■ **What is being asked**: Once the line with "Definition endsOn (page" is found in the data, output it and each following line exactly, up to and including the line with "(out, mkWorld (ui", and nothing before or after.
###
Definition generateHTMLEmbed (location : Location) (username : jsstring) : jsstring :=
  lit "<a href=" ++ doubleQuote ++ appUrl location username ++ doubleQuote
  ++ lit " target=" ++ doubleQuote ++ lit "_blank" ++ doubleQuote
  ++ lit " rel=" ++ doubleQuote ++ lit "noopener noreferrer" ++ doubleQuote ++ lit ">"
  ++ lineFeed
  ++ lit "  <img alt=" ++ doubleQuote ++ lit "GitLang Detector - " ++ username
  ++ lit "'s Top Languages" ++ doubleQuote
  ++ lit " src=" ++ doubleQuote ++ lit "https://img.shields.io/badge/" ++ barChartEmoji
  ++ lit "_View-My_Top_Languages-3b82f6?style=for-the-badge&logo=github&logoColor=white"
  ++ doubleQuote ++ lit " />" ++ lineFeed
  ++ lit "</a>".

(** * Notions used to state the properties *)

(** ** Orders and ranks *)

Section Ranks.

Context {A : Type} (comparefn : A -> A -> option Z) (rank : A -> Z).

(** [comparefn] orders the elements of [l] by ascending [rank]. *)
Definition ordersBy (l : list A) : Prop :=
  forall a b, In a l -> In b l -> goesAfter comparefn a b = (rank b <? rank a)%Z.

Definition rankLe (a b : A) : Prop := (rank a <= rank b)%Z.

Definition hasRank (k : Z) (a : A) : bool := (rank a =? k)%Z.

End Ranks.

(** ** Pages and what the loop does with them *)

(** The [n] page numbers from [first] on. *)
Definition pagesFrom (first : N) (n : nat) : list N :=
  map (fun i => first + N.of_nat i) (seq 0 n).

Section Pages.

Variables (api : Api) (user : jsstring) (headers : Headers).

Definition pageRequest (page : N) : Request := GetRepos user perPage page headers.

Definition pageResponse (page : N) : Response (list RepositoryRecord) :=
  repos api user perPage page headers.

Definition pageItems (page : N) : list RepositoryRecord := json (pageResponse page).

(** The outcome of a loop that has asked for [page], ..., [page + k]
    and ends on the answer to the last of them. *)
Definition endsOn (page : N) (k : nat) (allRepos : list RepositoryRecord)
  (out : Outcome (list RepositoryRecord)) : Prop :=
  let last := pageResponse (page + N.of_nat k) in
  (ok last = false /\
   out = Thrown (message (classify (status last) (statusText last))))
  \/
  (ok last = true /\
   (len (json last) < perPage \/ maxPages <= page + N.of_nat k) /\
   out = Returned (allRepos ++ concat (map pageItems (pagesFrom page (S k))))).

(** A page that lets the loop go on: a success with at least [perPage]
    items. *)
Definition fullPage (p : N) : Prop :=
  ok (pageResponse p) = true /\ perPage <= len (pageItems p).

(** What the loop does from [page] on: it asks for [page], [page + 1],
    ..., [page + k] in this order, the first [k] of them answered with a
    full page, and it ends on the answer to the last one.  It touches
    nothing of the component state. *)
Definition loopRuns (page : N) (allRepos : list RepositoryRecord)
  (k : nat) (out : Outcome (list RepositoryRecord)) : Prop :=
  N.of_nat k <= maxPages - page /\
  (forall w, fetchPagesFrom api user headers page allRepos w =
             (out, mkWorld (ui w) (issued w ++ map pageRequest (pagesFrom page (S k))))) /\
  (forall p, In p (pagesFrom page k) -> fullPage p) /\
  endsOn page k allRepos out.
###
■ **Output of the exercise**:
Definition endsOn (page : N) (k : nat) (allRepos : list RepositoryRecord)
  (out : Outcome (list RepositoryRecord)) : Prop :=
  let last := pageResponse (page + N.of_nat k) in
  (ok last = false /\
   out = Thrown (message (classify (status last) (statusText last))))
  \/
  (ok last = true /\
   (len (json last) < perPage \/ maxPages <= page + N.of_nat k) /\
   out = Returned (allRepos ++ concat (map pageItems (pagesFrom page (S k))))).

(** A page that lets the loop go on: a success with at least [perPage]
    items. *)
Definition fullPage (p : N) : Prop :=
  ok (pageResponse p) = true /\ perPage <= len (pageItems p).

(** What the loop does from [page] on: it asks for [page], [page + 1],
    ..., [page + k] in this order, the first [k] of them answered with a
    full page, and it ends on the answer to the last one.  It touches
    nothing of the component state. *)
Definition loopRuns (page : N) (allRepos : list RepositoryRecord)
  (k : nat) (out : Outcome (list RepositoryRecord)) : Prop :=
  N.of_nat k <= maxPages - page /\
  (forall w, fetchPagesFrom api user headers page allRepos w =
             (out, mkWorld (ui w) (issued w ++ map pageRequest (pagesFrom page (S k))))) /\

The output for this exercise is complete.